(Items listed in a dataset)

════════

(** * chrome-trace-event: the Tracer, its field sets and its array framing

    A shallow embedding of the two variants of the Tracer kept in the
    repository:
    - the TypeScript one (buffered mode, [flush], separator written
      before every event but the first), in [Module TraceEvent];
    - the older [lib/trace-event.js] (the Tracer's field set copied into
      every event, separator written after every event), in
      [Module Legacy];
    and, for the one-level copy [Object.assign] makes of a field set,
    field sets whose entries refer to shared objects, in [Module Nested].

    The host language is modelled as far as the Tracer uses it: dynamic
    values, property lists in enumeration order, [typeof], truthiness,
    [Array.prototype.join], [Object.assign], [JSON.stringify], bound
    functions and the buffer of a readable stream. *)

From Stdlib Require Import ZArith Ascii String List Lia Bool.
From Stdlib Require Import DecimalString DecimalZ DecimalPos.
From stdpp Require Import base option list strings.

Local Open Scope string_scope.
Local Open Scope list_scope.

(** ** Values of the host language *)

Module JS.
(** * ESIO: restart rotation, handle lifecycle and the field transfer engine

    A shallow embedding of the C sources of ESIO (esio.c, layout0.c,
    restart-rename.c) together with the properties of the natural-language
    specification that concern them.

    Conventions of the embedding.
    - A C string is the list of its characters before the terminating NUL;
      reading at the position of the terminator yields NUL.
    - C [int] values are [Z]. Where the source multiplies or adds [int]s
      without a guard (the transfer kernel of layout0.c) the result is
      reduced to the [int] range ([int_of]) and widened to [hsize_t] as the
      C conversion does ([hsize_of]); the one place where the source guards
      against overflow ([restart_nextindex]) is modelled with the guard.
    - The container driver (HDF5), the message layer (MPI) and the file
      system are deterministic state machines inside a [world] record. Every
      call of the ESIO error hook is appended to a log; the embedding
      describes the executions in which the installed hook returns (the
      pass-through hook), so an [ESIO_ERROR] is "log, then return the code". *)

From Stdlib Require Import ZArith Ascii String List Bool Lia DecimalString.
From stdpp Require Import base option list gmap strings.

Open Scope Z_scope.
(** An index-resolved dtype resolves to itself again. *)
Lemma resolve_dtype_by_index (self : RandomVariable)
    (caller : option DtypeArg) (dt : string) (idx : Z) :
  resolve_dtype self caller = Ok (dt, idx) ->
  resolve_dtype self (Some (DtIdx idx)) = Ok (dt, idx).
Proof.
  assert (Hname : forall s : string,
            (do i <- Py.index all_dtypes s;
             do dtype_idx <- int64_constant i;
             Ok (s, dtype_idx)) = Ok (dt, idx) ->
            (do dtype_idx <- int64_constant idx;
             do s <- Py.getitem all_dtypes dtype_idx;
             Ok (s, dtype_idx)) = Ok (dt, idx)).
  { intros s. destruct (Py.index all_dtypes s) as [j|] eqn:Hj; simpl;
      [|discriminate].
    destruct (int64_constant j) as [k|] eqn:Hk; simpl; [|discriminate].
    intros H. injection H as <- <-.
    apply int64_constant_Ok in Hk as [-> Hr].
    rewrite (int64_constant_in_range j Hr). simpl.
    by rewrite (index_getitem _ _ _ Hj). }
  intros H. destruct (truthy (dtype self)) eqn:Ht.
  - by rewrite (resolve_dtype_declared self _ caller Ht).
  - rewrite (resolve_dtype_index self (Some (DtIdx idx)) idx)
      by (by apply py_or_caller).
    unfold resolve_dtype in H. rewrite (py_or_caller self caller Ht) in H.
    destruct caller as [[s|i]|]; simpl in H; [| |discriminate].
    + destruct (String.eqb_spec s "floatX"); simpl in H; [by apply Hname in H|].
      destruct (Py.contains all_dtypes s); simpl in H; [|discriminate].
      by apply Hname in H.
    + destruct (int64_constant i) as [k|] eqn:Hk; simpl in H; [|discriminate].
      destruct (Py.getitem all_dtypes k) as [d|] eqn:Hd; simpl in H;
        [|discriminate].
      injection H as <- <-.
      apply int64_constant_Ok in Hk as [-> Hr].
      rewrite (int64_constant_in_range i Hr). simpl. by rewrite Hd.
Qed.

════════

> [What is being asked] Find how many lines of the entries include the word "intros". The number is the entire reply.

> [Response area] 3